Chidi Odinkalu: Nigerian judges are normalising human rights abuses under Bola Tinubu


The unravelling of the regime of General Yakubu Gowon shortly after the end of Nigeria’s civil war in the decade of the 1970s began as a tale of two Josephs. One was Joseph Dechi Gomwalk, Gowon’s in-law and governor of his home state. The other was Joseph Sarwuan Tarka, one of Gowon’s trusted ministers. It made for a riveting political spectacle whose legacies have proved durable. 

In 1974, General Gowon, who had led Nigeria through a 30-month-long civil war, was into his eighth year as military head of state. It was four years after the end of the civil war and the country comprised 12 states. Although he grew up in Zaria, Gowon was Angas, a minority ethnicity in what was then known as Benue-Plateau State, whose military governor was police commissioner Joseph Gomwalk. He was also related to Gowon by marriage. 

Seven months into the year, in July 1974, Godwin Daboh-Adzuana, an activist – or so it was thought then – published an affidavit containing serious allegations of grand corruption against his kinsman and Gowon’s commissioner (minister) of transport and Communication, Joseph Tarka.

Under pressure from Gowon and the public, a reluctant Tarka was forced to resign from his ministerial perch but not before warning that his resignation would “set off a chain of reactions.” At the time, the suspicion was widespread that Godwin Daboh was an agent of the government of Benue-Plateau State.

The following month, at the end of August 1974, Tarka’s protégé, Aper Aku, published his own affidavit containing even more damning allegations, this time against the state governor, Joseph Gomwalk. Atanda Fatayi Williams, at the time a senior Justice of the Supreme Court who would later himself rise to head the country’s judiciary, reports that a troubled Gowon telephonedthe Chief Justice of Nigeria (CJN) “complaining about how the courts in the country were being used for the indiscriminate swearing of affidavits in which allegations of corruption were made against public functionaries.”

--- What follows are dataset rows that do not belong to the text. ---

Lemma read_into_runs id a n w : nv_id id -> 0 < n -> forall l, live (nv_blocks w) a = Some l -> zlen l = n ->
  gives (read_into id (Some a) n) w (fun r w' => exists d, read_outcome (value w id) l n r.1 d r.2 /\
    live (nv_blocks w') a = Some d /\ zlen d = n /\ files (nv_below w') = files (nv_below w) /\
    (healthy (nv_below w) -> healthy (nv_below w') /\ r.1 <> IOT_ERROR_NV_DATA_ERROR) /\
    more_but a w w' /\ (r.1 <> IOT_ERROR_NV_DATA_ERROR -> but_block a w w')).
Proof.
  intros Hid Hn l Hl Hz. unfold read_into. apply gives_bind. eapply gives_get; [done|].
  apply gives_bind. eapply gives_mono; [apply nv_read_runs; [done|lia]|].
  intros [[err dd] k] w1 (d & Hd & Hf & Hh & HR & [Hm1 Hm2] & Hs). cbn [fst snd] in *. subst dd.
  apply gives_bind. eapply gives_update; [by apply Hm2|]. apply gives_ret. wcbn.
  assert (zlen d = n) as Hzd.
  { destruct HR as [c Hc Hle|Hc|c Hc Hlt|]; try done. unfold read_buffer. pose proof (zlen_nonneg (loaded c)).
    assert (zlen (overwrite l 0 (loaded c)) = n) as Ho by (rewrite overwrite_length; lia).
    destruct (Z.ltb_spec (zlen (loaded c)) n); [|done]. rewrite overwrite_length; rewrite ?zlen_cons, ?zlen_nil; lia. }
  exists d. split; [done|]. split; [by rewrite live_insert, decide_True|]. split; [done|]. split; [done|]. split; [done|]. split.
  - exists d. destruct Hm1. split; [split; wcbn; done|]. wcbn. intros b x Hb. rewrite live_insert in Hb |- *. case_decide; [done|auto].
  - intros He. destruct (Hs He). exists d. split; wcbn; try done. by apply live_eq_insert.
Qed.

(** ** Steps of a reader *)

(** What a step gives: when all is well [P] holds; it is well when nothing
    below fails and the pieces fit. *)
Definition reading {A} (a : nat) (n : Z) (w : nvworld) (fits : Prop) (P : A -> Prop) (r : Z * A) (w' : nvworld) : Prop :=
  block_of a n [] w' /\ files (nv_below w') = files (nv_below w) /\ (healthy (nv_below w) -> healthy (nv_below w')) /\
  more_but a w w' /\ (r.1 = IOT_ERROR_NONE -> P r.2 /\ but_block a w w') /\
  (healthy (nv_below w) -> fits -> r.1 = IOT_ERROR_NONE).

At the time, Taslim Olawale Elias, who had served Gowon as Attorney-General of the Federation for the first six years of his regime, was the CJN—in response to General Gowon’s importuning, Chief Justice Elias embarked on a series of urgent consultations first with the justices of the Supreme Court, followed by an emergency convening of the Advisory Judicial Committee (AJC), the forerunner of what is today known as the National Judicial Council (NJC). At the end of those consultations, the Chief Registrar of the Supreme Court issued a press release prohibiting courts generally from allowing any aggrieved persons to depose to affidavits.

Unlike Joseph Tarka, Joseph Gomwalk survived the allegations against him with the help of a judicial landing invented out of nothing by a CJN beholden to the head of state. The AJC lacked the powers to prohibit affidavits but the high command of the judiciary felt obliged genuflect to the head of state. The public uproar was deafening and helped to tar the regime of General Gowon with an eternal brush of corruption. One year later, his colleagues in the military replaced him with his Barewa College junior, Murtala Mohammed. As head of state, Murtala Mohammed disembarked Taslim Elias from the office of CJN. 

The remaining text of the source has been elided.